> [WHAT YOU WILL DO]:
Would you repeat exactly the part of the listing below that runs from the line containing "Permits BufferBudget HealthState." down to the line containing "From S2P Require Import UpstreamPool", inclusive, and nothing else?

> [RECORD EXTRACTS]:
Lemma on_accept_ok w e made answers s :
  server_ok s -> ls_accept_wait (sv_listener s) = true ->
  (forall session, made = Ok session -> session_made session) ->
  server_ok (handled w (on_accept w e made answers (set_listener (set_accept_wait false (sv_listener s)) s))).
Proof.
  intros (((H & Hrest) & Hw & He) & Hr & Ht) Hwait Hmade. unfold on_accept. cbn [sv_accept sv_drain set_listener set_accept].
  set (s1 := set_accept _ _). destruct (phase_is (phase_ (sv_drain s)) running) eqn:Ep; cbn [negb].
  2: { apply bool_decide_eq_false in Ep. split_and!; try done. split_and!; try done. split; [|done].
       destruct H as [? ? ? ? ? ? Hq ? ? ?]. constructor; try done. by apply completed_bounds. }
  apply bool_decide_eq_true in Ep. destruct (Hw Ep) as (Hw1 & Hw2 & Hw3). rewrite Hwait in Hw1. symmetry in Hw1.
  assert (Hst : stoppable s1) by (apply stoppable_accept; try done; apply completed_bounds, H).
  assert (Hpt : point s1) by (split_and!; try done; by unfold waits, sv_phase; cbn; rewrite Ep).
  destruct (failed e).
  { destruct (sw_log w); [|by eapply halted_ok, fail_runtime_point]. destruct (sw_timer w).
    - cbn. split_and!; [split_and!|..]; try done.
      + apply (stoppable_accept _ _ s); try done.
        by apply accept_ok_bounds, (retry_bounds _ (sv_accept s)); [apply H|].
      + intros _ _. apply retry_bounds; [apply H|done].
    - eapply halted_ok, fail_runtime_point. apply (stoppable_accept _ _ s); try done.
      by apply accept_ok_bounds, (retry_bounds _ (sv_accept s)); [apply H|]. }
  destruct made as [session|x]; [|by eapply halted_ok, fail_runtime_point].
  specialize (Hmade session eq_refl).
  destruct (opened_point (sv_accept s) session s1) as [Hpo Hro]; try done; [by apply made_ok|apply H|].
  set (s2 := opened session s1) in *.
  pose proof (start_closes answers (view_of s2) (sv_shared s2) session Hmade) as Hcl.
  destruct (session_start answers (view_of s2) (sv_shared s2) session) as [outcome r]. cbn in Hcl.
  destruct (outcome_ok w (sv_next s1) s2 session outcome) as (Hp3 & _ & Hm3); [done|apply lookup_insert_eq|done|].
  set (s3 := session_outcome _ _ _ _ _) in *. clearbody s3. destruct r.
  - apply (moved_ok w s3); [apply driven_ok; apply Hp3|]. intros Hx.
    destruct Hm3 as [Hm3|[Hm3 _]]; congruence.
  - eapply halted_ok, fail_runtime_point, Hp3.
Qed.

Lemma on_accept_retry_timer_ok w e s :
  server_ok s -> ls_retry_wait (sv_listener s) = true ->
  server_ok (on_accept_retry_timer w e (set_listener (set_retry_wait false (sv_listener s)) s)).
Proof.
  intros (((H & Hrest) & Hw & He) & Hr & Ht) Hwait. unfold on_accept_retry_timer.
  cbn [sv_accept sv_drain set_listener set_accept]. set (s1 := set_accept _ _).
  assert (Hb : accept_bounds (max_connections config) (retry_completed (sv_accept s))).
  { destruct (inv_accept s H) as (? & ? & ? & ? & Hpa). unfold accept_bounds, pending_count in *. cbn.
    split_and!; try done; [by rewrite andb_false_r|]. intros Hx. by destruct (Hpa Hx). }
  unfold classify_accept_retry_completion. destruct (phase_is (phase_ (sv_drain s)) running) eqn:Ep; cbn [negb].
  2: { apply bool_decide_eq_false in Ep. split_and!; try done. split_and!; try done. split; [|done].
       destruct H as [? ? ? ? ? ? Hq ? ? ?]. by constructor. }
  apply bool_decide_eq_true in Ep. destruct (Hw Ep) as (Hw1 & Hw2 & Hw3).
  assert (Hst : stoppable s1) by (by apply stoppable_accept).
  destruct (failed e); [by eapply halted_ok, fail_runtime_point|].
  apply (moved_ok w s1); [|done]. by apply driven_ok.
Qed.
(* ===== verification/Exchange.v ===== *)
(** * One proxied exchange (src/http_proxy.cpp, [HttpProxyExchange::Impl];
      src/http_proxy.hpp)

    An exchange sends one request upstream and delivers one response, whole or in
    blocks.  It is a chain of asynchronous operations, each under a deadline; a handler
    that throws ends it.  The state is the members of the object with what it shares (the
    pool, the budget); what it tells the session is logged.  The answers of the
    network, the parser and the allocator are arguments. *)

From S2P Require Import Prelude Text ConfigTypes Errors Http BufferBudget UpstreamPool Metrics.
From S2P Require Import HttpHandler ProxyMessage Handlers.

Local Open Scope Z_scope.

Definition max_upstream_body_bytes : Z := 1024 * 1024.
Definition max_stream_block : Z := 16384.

(** ** Results *)

Record ProxyFailure := mkProxyFailure {
  pf_stage : ProxyFailureStage;
  pf_error : error_code }.

(** The asynchronous operations; the last is the session writing what it was given, which
    calls [resume] when it has. *)
Inductive ExOp :=
  | xo_resolve | xo_connect | xo_handshake | xo_write | xo_read_header | xo_read_body | xo_read_block
  | xo_resume (final : bool).

#[export] Instance ExOp_eq_dec : EqDecision ExOp.
Proof. solve_decision. Defined.

(** Removes the first occurrence. *)
Fixpoint remove_one {A} `{EqDecision A} (x : A) (l : list A) : list A :=
  match l with
  | [] => []
  | y :: rest => if decide (x = y) then rest else y :: remove_one x rest
  end.

Section Exchange.
Context {B : BeastHttp}.
Variable dump : Json -> text.

Record ProxyResult := mkProxyResult {
  pr_response : HttpResponse;
  pr_failure : option ProxyFailure;
  pr_rejected : option Z;              (* [buffer_budget_rejected_bytes] *)
  pr_permit : BufferBudgetPermit }.

(** The callbacks the exchange makes. *)
Inductive ExOutput :=
  | out_complete (r : ProxyResult)
  | out_abort
  | out_header (header : HttpResponse) (final : bool)
  | out_body (bytes : Z) (final : bool)
  | out_finish (failure : option ProxyFailure) (downstream_failed : bool).

(** What the response parser has read so far. *)
Record Parsed := mkParsed {
  ps_message : HttpResponse;
  ps_content_length : option Z;
  ps_done : bool;
  ps_need_eof : bool;
  ps_buffered : Z }.                   (* [buffer_.size()] *)

(** ** State *)

Record ExConfig := mkExConfig {
  xc_upstream : UpstreamConfig;        (* [config_] *)
  xc_context : TlsHandle;
  xc_request : HttpRequest;            (* [downstream_request_] *)
  xc_upstream_request : HttpRequest;
  xc_budget : nat;
  xc_streams : bool;                   (* [stream_parser_ != nullptr] *)
  xc_reused : bool }.

Record ExIo := mkExIo {
  io_connection : option UpstreamConnection;
  io_closed : bool;                    (* the connection's socket has been closed *)
  io_generation : Z;
  io_waits : list Z;                   (* the waits on the deadline whose handler has not run *)
  io_pending : list ExOp;
  io_parsed : option Parsed;
  io_permit : BufferBudgetPermit;      (* [response_body_permit_] *)
  io_block : Z * BufferBudgetPermit;   (* [stream_block_] *)
  io_stream_started : bool }.

Record ExCompletion := mkExCompletion {
  co_claimed : bool;                   (* [completion_state_] *)
  co_observed : bool;                  (* [completion_observed_] *)
  co_on_complete : bool;               (* the callbacks that are not empty *)
  co_on_abort : bool;
  co_finish : bool }.

Record ExShared := mkExShared {
  xs_pool : option UpstreamPool;
  xs_heap : list BufferBudgetControl;
  xs_log : list ExOutput }.

Record Exchange := mkExchange {
  ex_config : ExConfig;
  ex_io : ExIo;
  ex_completion : ExCompletion;
  ex_shared : ExShared }.

Definition set_io (io : ExIo) (s : Exchange) : Exchange :=
  mkExchange (ex_config s) io (ex_completion s) (ex_shared s).
Definition set_co (c : ExCompletion) (s : Exchange) : Exchange :=
  mkExchange (ex_config s) (ex_io s) c (ex_shared s).
Definition set_shared (w : ExShared) (s : Exchange) : Exchange :=
  mkExchange (ex_config s) (ex_io s) (ex_completion s) w.

Definition set_connection (c : option UpstreamConnection) (closed : bool) (s : Exchange) : Exchange :=
  let io := ex_io s in
  set_io (mkExIo c closed (io_generation io) (io_waits io) (io_pending io) (io_parsed io) (io_permit io)
            (io_block io) (io_stream_started io)) s.
Definition set_waits (generation : Z) (waits : list Z) (s : Exchange) : Exchange :=
  let io := ex_io s in
  set_io (mkExIo (io_connection io) (io_closed io) generation waits (io_pending io) (io_parsed io)
            (io_permit io) (io_block io) (io_stream_started io)) s.
Definition set_pending (ops : list ExOp) (s : Exchange) : Exchange :=
  let io := ex_io s in
  set_io (mkExIo (io_connection io) (io_closed io) (io_generation io) (io_waits io) ops (io_parsed io)
            (io_permit io) (io_block io) (io_stream_started io)) s.
Definition set_parsed (p : Parsed) (s : Exchange) : Exchange :=
  let io := ex_io s in
  set_io (mkExIo (io_connection io) (io_closed io) (io_generation io) (io_waits io) (io_pending io) (Some p)
            (io_permit io) (io_block io) (io_stream_started io)) s.
Definition set_permit (p : BufferBudgetPermit) (s : Exchange) : Exchange :=
  let io := ex_io s in
  set_io (mkExIo (io_connection io) (io_closed io) (io_generation io) (io_waits io) (io_pending io)
            (io_parsed io) p (io_block io) (io_stream_started io)) s.
Definition set_block (b : Z * BufferBudgetPermit) (s : Exchange) : Exchange :=
  let io := ex_io s in
  set_io (mkExIo (io_connection io) (io_closed io) (io_generation io) (io_waits io) (io_pending io)
            (io_parsed io) (io_permit io) b (io_stream_started io)) s.
Definition set_stream_started (s : Exchange) : Exchange :=
  let io := ex_io s in
  set_io (mkExIo (io_connection io) (io_closed io) (io_generation io) (io_waits io) (io_pending io)
            (io_parsed io) (io_permit io) (io_block io) true) s.
(* ===== verification/SessionInvariant.v ===== *)
(** * The invariant of a session (src/http_server.cpp, [HttpSession])

    What holds of a session in each phase, and that every handler keeps it: what is pending,
    whether an exchange is in progress and holds the proxy permit, whose turn it is, and
    how many requests have been read. *)

From Stdlib Require Import Floats.SpecFloat.
From S2P Require Import Prelude Text ConfigTypes Errors Http RateLimit Permits BufferBudget HealthState.
From S2P Require Import UpstreamPool ApiKeyAuth HttpHandler Admission ProxyMessage HealthCheck.
From S2P Require Import ServerState Server Metrics Handlers Exchange ExchangeKeeps ExchangeTells Transport Session SessionWalk SessionKeeps.

Local Open Scope Z_scope.

(** ** Responses *)

Definition version_ok (version : Z) : Prop := version = 10 \/ version = 11.

Section Responses.
Context {B : BeastHttp} {BL : BeastLaws B}.
Variable dump : Json -> text.

Lemma close_ends response : version_ok (rs_version response) -> rs_need_eof (rs_keep_alive false response) = true.
Proof. intros H. apply need_eof_close. by apply set_keep_alive_reads. Qed.

Lemma protocol_error_ends status code message : rs_need_eof (protocol_error dump status code message) = true.
Proof.
  apply need_eof_close. unfold protocol_error, rs_set, rs_keep_alive, rs_with_body, rs_prepare.
  cbn [rs_status rs_version rs_fields rs_body rs_reason HttpResponse_of].
  eapply set_keep_alive_get; [by right|]. apply prepare_fields_others; apply iequals_false_lower; reflexivity.
Qed.
Lemma ledger_shrink bytes l : 0 <= bytes -> keeps (ledger l) (shrink_request_permit bytes).
Proof.
  intros Hn s H. unfold wp, shrink_request_permit. destruct (ms_request_permit (se_messages s)) as [i|]; [|done].
  destruct (px_objects (se_proxy s) !! i) as [[p n]|] eqn:Hi; [|done].
  pose proof H as ((Hb & Ha) & Ht & Hl & Hby & Hsl). pose proof (permits_bytes_nonneg _ _ Hl) as Hpl.
  pose proof (proj1 (tidy_response _ _ Ht)) as Hre. cbn in Hre.
  pose proof (slots_bytes_nonneg _ (tidy_exchanges _ _ Ht)) as Hsb.
  destruct (tidy_objects _ _ Ht i _ Hi) as [Hlt Hp].
  assert (Hrest : 0 <= objects_bytes (delete i (px_objects (se_proxy s)))).
  { apply map_sum_nonneg. intros j o Hj. apply lookup_delete_Some in Hj as [_ Hj].
    by destruct (tidy_objects _ _ Ht j o Hj) as [_ [? _]]. }
  assert (Eo : objects_bytes (px_objects (se_proxy s)) = bytes_ p + objects_bytes (delete i (px_objects (se_proxy s)))).
  { unfold objects_bytes. by rewrite (map_sum_delete _ _ i (p, n)). }
  pose proof (account_shrink budget limit (sh_heap (se_shared s))
    (bytes_frame + bytes_ (ms_response_permit (se_messages s)) + sumZ slot_bytes (exchanges s) +
     objects_bytes (delete i (px_objects (se_proxy s))) + permits_bytes l) p bytes Hn Hp) as Hsh.
  destruct (shrink_to _ _ _) as [[heap p'] shrunk]. destruct Hsh as [Hp' Hacc]; [lia|..].
  { eapply bytes_eq; [exact Hby|]. unfold held_bytes. lia. }
  destruct Ht as [T1 T2 T3 T4 T5]. split_and!; try done.
  - constructor; try done.
    + change (map_Forall (fun i o => (i < px_next (se_proxy s))%nat /\ lent budget o.1) (<[i := (p', n)]> (px_objects (se_proxy s)))).
      by apply map_Forall_insert_2.
    + change (counted_by ([] ++ pointers s) (<[i := (p', n)]> (px_objects (se_proxy s)))). intros j. rewrite <- T4.
      destruct (decide (j = i)) as [->|Hj]; [by rewrite lookup_insert_eq, Hi|by rewrite lookup_insert_ne].
  - eapply bytes_eq; [exact Hacc|]. unfold held_bytes, objects_bytes, exchanges. cbn.
    rewrite (map_sum_update _ _ i (p, n)) by done. unfold objects_bytes in Eo. rewrite Eo. cbn. lia.
Qed.

Lemma ledger_orphan i l : keeps (ledger l) (destroy_orphan i).
Proof.
  intros s H. unfold destroy_orphan. do 2 wp_step. destruct (px_orphans (se_proxy s) !! i) as [slot|] eqn:Hi; [|done].
  pose proof H as (Hs & [T1 T2 T3 T4 T5] & Hl & Hby & Hsl).
  pose proof (take_drop_middle _ _ _ Hi) as El. rewrite delete_take_drop.
  set (l1 := list.take i _) in *. set (l2 := drop (S i) _) in *. clearbody l1 l2. clear Hi.
  assert (Ee : exchanges s = (option_list (px_slot (se_proxy s)) ++ l1) ++ slot :: l2)
    by (unfold exchanges; by rewrite <- El, app_assoc).
  set (s1 := set_orphans (l1 ++ l2) s).
  assert (Ee1 : exchanges s1 = (option_list (px_slot (se_proxy s)) ++ l1) ++ l2) by (unfold exchanges; cbn; by rewrite app_assoc).
  rewrite Ee in T2. apply Forall_app in T2 as [Hl1 Hl2]. apply Forall_cons in Hl2 as [(Hp1 & Hp2 & _) Hl2].
  assert (H1 : balanced [sl_permit slot] 0
                 (io_permit (ex_io (sl_exchange slot)) :: (io_block (ex_io (sl_exchange slot))).2 :: l) s1).
  { split_and!; try done.
    - constructor; try done.
      + rewrite Ee1. by apply Forall_app.
      + revert T4. apply counted_eq. intros j. unfold pointers. rewrite Ee, Ee1.
        change (ms_request_permit (se_messages s1)) with (ms_request_permit (se_messages s)). cbn [app].
        rewrite !fmap_app, !owned_cons, !owned_app. cbn [fmap list_fmap]. rewrite owned_cons. lia.
    - by repeat (apply Forall_cons; split).
    - eapply bytes_eq; [exact Hby|]. rewrite !permits_bytes_cons. unfold held_bytes. rewrite Ee, Ee1.
      rewrite !(sumZ_app _ _ l2), !sumZ_app. cbn [sumZ]. unfold slot_bytes at 3. cbn [s1 set_orphans upd_proxy se_messages se_proxy px_objects]. lia. }
  apply balanced_drop, balanced_drop, balanced_drop_object in H1. exact H1.
Qed.

#[export] Instance ledger_walk : SessionWalk dump config True ledger admitted.
Proof.
  split.
  - apply ledger_plain.
  - intros l s _. by apply balanced_same.
  - intros l s _. by apply balanced_same.
  - apply ledger_request.
  - apply ledger_slot.
  - apply ledger_cancel.
  - intros l s H. by apply balanced_permit.
  - intros p l s. apply balanced_drop.
  - apply ledger_store.
  - apply ledger_empty.
  - intros bytes l s Hb. apply ledger_reserve. by apply Hb.
  - apply ledger_make.
  - apply ledger_shrink.
  - apply ledger_admit.
  - intros r l s. unfold admitted. destruct (ar_permit r) as [p|]; [|done]. intros (_ & _ & E1 & E2) [E|E]; congruence.
  - intros r l s. apply ledger_admitted.
  - intros w selected request l. apply ledger_create.
  - intros w l. apply ledger_begin.
  - intros w event slot l s E Hc. apply ledger_exchange; [done|by apply Hc].
  - intros i l. apply ledger_orphan.
Qed.

(** Once no handler is left, the destructor gives everything back. *)
Lemma ledger_destroy s :
  ledger [] s -> px_slot (se_proxy s) = None -> px_orphans (se_proxy s) = [] ->
  let w := se_shared (run destroy_session s) in
  shared_ok w /\ bytes_at w bytes_frame /\ slots_at w slots_frame.
Proof.
  intros H Hs Ho. set (s1 := run reset_request_permit s). set (s2 := run reset_proxy_permit s1). set (s3 := run reset_exchange s2).
  change (run destroy_session s) with (run (store_response_permit empty_BudgetPermit) s3). set (s' := run _ s3).
  assert (Hfinal : ledger [] s') by (apply ledger_store, ledger_empty, ledger_slot, balanced_permit, ledger_request, H; lia).
  assert (E : exchanges s' = [] /\ ms_request_permit (se_messages s') = None /\ px_permit (se_proxy s') = None).
  { destruct (request_reset s) as (E1 & E2 & E3). fold s1 in E1, E2, E3. rewrite Hs in E2. rewrite Ho in E3. clearbody s1.
    assert (E : ms_request_permit (se_messages s2) = None /\ px_slot (se_proxy s2) = None /\ px_orphans (se_proxy s2) = [] /\
              px_permit (se_proxy s2) = None).
    { unfold s2, run, reset_proxy_permit. cbn. by destruct (px_permit (se_proxy s1)) eqn:Ep. }
    clearbody s2. destruct E as (F1 & F2 & F3 & F4). assert (E4 : s3 = s2) by (unfold s3, run, reset_exchange; cbn; by rewrite F2).
    split_and!; [|exact (eq_trans (f_equal _ (f_equal _ E4)) F1)|exact (eq_trans (f_equal _ (f_equal _ E4)) F4)].
    change (exchanges s3 = []). rewrite E4. unfold exchanges. by rewrite F2, F3. }
  destruct E as (Ee & Er & Ep). destruct Hfinal as (Hsh & [T1 T2 T3 T4 T5] & _ & Hby & Hsl).
  assert (Hobj : px_objects (se_proxy s') = ∅).
  { apply map_eq. intros i. specialize (T4 i). unfold pointers in T4. rewrite Ee, Er in T4. rewrite lookup_empty.
    by destruct (px_objects (se_proxy s') !! i). }
  split; [done|]. split.
  - eapply bytes_eq; [exact Hby|]. unfold held_bytes. rewrite Ee, Hobj. unfold objects_bytes. rewrite map_sum_empty.
    change (ms_response_permit (se_messages s')) with empty_BudgetPermit. cbn. lia.
  - unfold slots_at, held_slots in Hsl. rewrite Ep in Hsl. by replace (slots_frame + 0 + 0) with slots_frame in Hsl by lia.
Qed.

End Frame.
End Ledger.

> [RESPONSE AREA]:
From S2P Require Import Prelude Text ConfigTypes Errors Http RateLimit Permits BufferBudget HealthState.
From S2P Require Import UpstreamPool ApiKeyAuth HttpHandler Admission ProxyMessage HealthCheck.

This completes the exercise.